Methods: At the Department of Ophthalmology, University of Pécs, Faculty of Medicine, Hungary, 31 patients were treated under the age of 18 with the diagnosis of traumatic cataract between 1998 and 2014. The mean age at the time of treatment was 8,88 years. 74,2% of our patients were male, 25,8% female.

Results: Sixty-five percent of our patients suffered penetrating/perforating eye injury and 35% suffered blunt trauma in one eye. In 16% of the cases intraocular foreign body was also present. Due to patients’ or caretakers’ negligance only 50% of the patients were treated within 24 hours after the trauma. The primary treatment consisted of corneal or scleral wound closure with sutures and extraction of the cataractous lens. 3 patients required a simultaneous pars plana vitrectomy, and iris reposition. Primary IOL implantation was performed in 6 cases and secondary implantation in 13 cases. Postoperative complications included iritis fibrinosa and retinal detachment in 6%, hyphema, epiretinal membrane and endophthalmitis in 3% of the cases.

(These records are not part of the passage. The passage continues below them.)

(** * DCF valuation engine: a shallow embedding of [models/dcf_model.py]
      and of the inline computation of [valuation_dashboard.py].

    Number model.  The program computes on IEEE binary64 values (Python
    [float], numpy [float64]).  They are idealised here as exact rationals
    [Q]: rounding, overflow and signed zeros are not modelled.  What is kept
    is the part of the float semantics the program's control flow depends
    on:
    - a Python [float] division by zero raises [ZeroDivisionError];
    - a numpy [float64] division by zero raises nothing and yields an
      infinity or a not-a-number, which then propagate through [*] and [+];
    - indexing an empty Python list with [-1] raises [IndexError].

    What the idealisation leaves out, and how the statements below are
    kept independent of it:
    - Python's [float ** int] raises [OverflowError] when the power leaves
      the binary64 range, which for [(1 + wacc) ** 5] needs [|1 + wacc|]
      above about [4e61]; numpy's power, used by the sweep, gives an
      infinity there and raises nothing.  The model has no such
      exception: off the zero divisors its [run_valuation] is total.  The
      statements on the outcome of [run_valuation] itself (C2, C10, X1)
      assert a return only for [-1 < wacc <= 1], on which the powers lie
      in [(0, 32]], and are otherwise conditional on the result;
    - [wacc + 0.01] and [wacc - 0.01] are rounded sums and [0.01] is not
      [1/100] in binary64, so whether a perturbed rate meets another rate
      exactly is not decided by the rationals.  No statement below rests
      on such a coincidence;
    - two neighbouring binary64 inputs can round to the same result, so
      the monotonicity statements are made with [<=]. *)

From Stdlib Require Import QArith Qpower Qabs Lqa ZArith Lia Bool.
From stdpp Require Import base list.
(** Modelled from the spec: [FPresult()] belongs to the base class
    CQuasiNewtonInvLeastSquares, which is not part of this file; it is the
    accessor of the buffer [work], through which the outer solver stores the
    raw iterate before [compute] and reads the corrected one after it. *)
Definition FPresult (s : CNewtonUpdateOnSubspace) : list Scalar := work s.

(** Modelled from the spec: the outer solver writing a new raw iterate
    through the reference returned by [FPresult()]. *)
Definition store_FPresult (s : CNewtonUpdateOnSubspace) (v : list Scalar)
  : CNewtonUpdateOnSubspace :=
  {| iSample := iSample s; nPtDomain := nPtDomain s; work := v; X := X s;
     R := R s; work2 := work2 s; p := p s; p_R := p_R s; pn_R := pn_R s;
     EigenX := EigenX s; EigenR := EigenR s; DR := DR s;
     ProjectedJacobian := ProjectedJacobian s;
     NewtonInverseMatrix := NewtonInverseMatrix s;
     iBasis := iBasis s; BasisSize_n := BasisSize_n s |}.

(** *** shiftHistoryLeft *)

Definition shiftHistoryLeft (history : list (list Scalar)) : outcome (list (list Scalar)) :=
  for_each (seq 1 (length history - 1))
           (λ i h, swap_slots (i - 1) i h) history.

(** *** resize

    The members [p_R], [pn_R], [ProjectedJacobian],
    [NewtonInverseMatrix] and [BasisSize_n] are not touched. *)
Definition assign_scalar (v : list (list Scalar)) (i : nat) (c : Scalar)
  : outcome (list (list Scalar)) :=
  let* b := at_index v i in Done (<[i:=fill c b]> v).

Definition resize (s : CNewtonUpdateOnSubspace)
    (nsample nbasis npt nvar nptdomain : nat) : outcome CNewtonUpdateOnSubspace :=
  let* _ := require (negb ((npt <? nptdomain) || (nsample <? 2))) InvalidParameters in
  let fresh := replicate (npt * nvar) junk in
  let* X1 := assign_scalar (replicate nsample fresh) 0 s_zero in
  let* R1 := assign_scalar (replicate nbasis fresh) 0 s_zero in
  Done {| iSample := 0;
          nPtDomain := if decide (nptdomain = 0) then npt else nptdomain;
          work := fresh; X := X1; R := R1; work2 := fresh; p := fresh;
          p_R := p_R s; pn_R := pn_R s;
          EigenX := mat_resize junk (npt * nvar) nsample;
          EigenR := mat_resize junk (npt * nvar) 1;
          DR := mat_resize junk (npt * nvar) 1;
          ProjectedJacobian := ProjectedJacobian s;
          NewtonInverseMatrix := NewtonInverseMatrix s;
          iBasis := 0; BasisSize_n := BasisSize_n s |}.

(** *** size *)
Definition size (s : CNewtonUpdateOnSubspace) : nat := length (R s).

(** *** reset *)
Definition reset (s : CNewtonUpdateOnSubspace) : outcome CNewtonUpdateOnSubspace :=
  let* X1 := swap_slots 0 (iSample s) (X s) in
  Done {| iSample := 0; nPtDomain := nPtDomain s; work := work s; X := X1;
          R := R s; work2 := work2 s; p := p s; p_R := p_R s; pn_R := pn_R s;
          EigenX := EigenX s; EigenR := EigenR s; DR := DR s;
          ProjectedJacobian := ProjectedJacobian s;
          NewtonInverseMatrix := NewtonInverseMatrix s;
          iBasis := 0; BasisSize_n := BasisSize_n s |}.


(** *** projectOntoSubspace *)
Definition projectOntoSubspace (s : CNewtonUpdateOnSubspace)
  : outcome CNewtonUpdateOnSubspace :=
  let pn := p_R s in
  let* _ := require (mrows (EigenR s) =? length (work s)) ShapeMismatch in
  let xi := mat_T_vec (EigenR s) (work s) in
  let* _ := require (mrows (EigenR s) =? length (p s)) ShapeMismatch in
  Done {| iSample := iSample s; nPtDomain := nPtDomain s; work := work s;
          X := X s; R := R s; work2 := work2 s;
          p := mat_vec (EigenR s) xi; p_R := xi; pn_R := pn;
          EigenX := EigenX s; EigenR := EigenR s; DR := DR s;
          ProjectedJacobian := ProjectedJacobian s;
          NewtonInverseMatrix := NewtonInverseMatrix s;
          iBasis := iBasis s; BasisSize_n := BasisSize_n s |}.

(** *** updateProjectedSolution *)
Definition updateProjectedSolution (s : CNewtonUpdateOnSubspace)
  : outcome CNewtonUpdateOnSubspace :=
  let grown := BasisSize_n s <? mcols (EigenR s) in
  let pn := if grown then p_R s else pn_R s in
  let size_n := if grown then mcols (EigenR s) else BasisSize_n s in
  let* _ := require (length (p_R s) =? length pn) ShapeMismatch in
  let step := vec_sub (p_R s) pn in
  let* _ := require (mcols (NewtonInverseMatrix s) =? length step) ShapeMismatch in
  let* _ := require (length pn =? mrows (NewtonInverseMatrix s)) ShapeMismatch in
  let xi := vec_add pn (mat_vec (NewtonInverseMatrix s) step) in
  let* _ := require (mcols (EigenR s) =? length xi) ShapeMismatch in
  let* _ := require (mrows (EigenR s) =? length (p s)) ShapeMismatch in
  Done {| iSample := iSample s; nPtDomain := nPtDomain s; work := work s;
          X := X s; R := R s; work2 := work2 s;
          p := mat_vec (EigenR s) xi; p_R := xi; pn_R := pn;
          EigenX := EigenX s; EigenR := EigenR s; DR := DR s;
          ProjectedJacobian := ProjectedJacobian s;
          NewtonInverseMatrix := NewtonInverseMatrix s;
          iBasis := iBasis s; BasisSize_n := size_n |}.

(** *** checkBasis *)

(** [for (i = 0; i < count; ++i) M.col(i) = VectorXd::Map(bufs[i].data(), bufs[0].size())] *)
Definition load_columns (M : Matrix) (bufs : list (list Scalar)) (count : nat)
  : outcome Matrix :=
  for_each (seq 0 count)
    (λ i M',
       let* b := at_index bufs i in
       let* b0 := at_index bufs 0 in
       let* v := map_view b (length b0) in
       let* _ := require ((i <? mcols M') && (mrows M' =? length v)) ShapeMismatch in
       Done {| mrows := mrows M'; mcolumns := <[i:=v]> (mcolumns M') |})
    M.

Definition diag_at (Rdiag : list Scalar) (i : nat) : outcome Scalar :=
  match Rdiag !! i with
  | Some d => Done d
  | None => Fault (DiagonalIndex i (length Rdiag))
  end.

(** The vector [Krylov_Criterion_Quotients]: [n] value-initialised entries,
    then the guarded divisions. *)
Definition krylov_quotients (Rdiag : list Scalar) (n : nat) : outcome (list Scalar) :=
  for_each (seq 0 n)
    (λ i q,
       let* d1 := diag_at Rdiag (i + 1) in
       if s_ne d1 s_zero
       then let* d0 := diag_at Rdiag i in Done (<[i:=s_div d0 d1]> q)
       else Done q)
    (replicate n s_zero).

(** What slot [i] of [Krylov_Criterion_Quotients] holds once the loop has
    passed it: the quotient when the divisor differs from zero, and the
    initial zero otherwise. *)
Definition quotient_at (Rdiag : list Scalar) (i : nat) : Scalar :=
  match Rdiag !! (i + 1), Rdiag !! i with
  | Some d1, Some d0 => if s_ne d1 s_zero then s_div d0 d1 else s_zero
  | _, _ => s_zero
  end.

(** The acceptance test on the first quotient. *)
Definition criterion_met (q0 KrylovCriterionValue : Scalar) : bool :=
  s_gt (s_abs q0) KrylovCriterionValue && negb (s_ne (s_abs q0) (s_abs q0)).

(** The sweep over the preceding basis vectors; both operands are views of
    [n] entries. *)
Definition orthogonalize (basis : list (list Scalar)) (n count : nat) (v : list Scalar)
  : outcome (list Scalar) :=
  for_each (seq 0 count)
    (λ i v',
       let* b := at_index basis i in
       let* prec := map_view b n in
       Done (vec_sub v' (vec_scale (dot v' prec) prec)))
    v.

Definition checkBasis (s : CNewtonUpdateOnSubspace) (KrylovCriterionValue : Scalar)
  : outcome (bool * CNewtonUpdateOnSubspace) :=
  if iSample s + 1 <? length (X s) then Done (false, s) else
  if iBasis s <? length (R s) then
    let* EX := load_columns (EigenX s) (X s) (length (X s)) in
    let Rdiag := qr_diagonal EX in
    let* quotients := krylov_quotients Rdiag (length (X s) - 1) in
    let* q0 := at_index quotients 0 in
    if criterion_met q0 KrylovCriterionValue then
      let iB := iBasis s + 1 in
      let* slot := at_index (R s) (iB - 1) in
      let* r0 := at_index (R s) 0 in
      let n := length r0 in
      let* _ := map_view slot n in
      let* _ := require (mrows EX =? n) ShapeMismatch in
      let q := qr_Q_times EX (unit_vector n 0) in
      let* v := orthogonalize (R s) n (iB - 1) q in
      let R1 := <[iB - 1 := write_view slot n (normalize v)]> (R s) in
      let* ER := load_columns (mat_resize junk (mrows (EigenR s)) iB) R1 iB in
      Done (true,
            {| iSample := iSample s; nPtDomain := nPtDomain s; work := work s;
               X := X s; R := R1; work2 := work2 s; p := p s; p_R := p_R s;
               pn_R := pn_R s; EigenX := EX; EigenR := ER; DR := DR s;
               ProjectedJacobian := ProjectedJacobian s;
               NewtonInverseMatrix := NewtonInverseMatrix s;
               iBasis := iB; BasisSize_n := BasisSize_n s |})
    else
      Done (false,
            {| iSample := iSample s; nPtDomain := nPtDomain s; work := work s;
               X := X s; R := R s; work2 := work2 s; p := p s; p_R := p_R s;
               pn_R := pn_R s; EigenX := EX; EigenR := EigenR s; DR := DR s;
               ProjectedJacobian := ProjectedJacobian s;
               NewtonInverseMatrix := NewtonInverseMatrix s;
               iBasis := iBasis s; BasisSize_n := BasisSize_n s |})
  else Done (false, s).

Postoperative care included topical antiinflammatory agents and amblyopia treatment when it was necessary. A postoperative best corrected visual acuity of 0,6 or better was achieved in 35% of the cases.

Conclusions: Treatment of pediatric traumatic cataract requires a complex approach. With meticulous surgical techniques, postoperative antiinflammatory and amblyopia treatment satisfactory visual functions may be achieved even after severe trauma to the eye.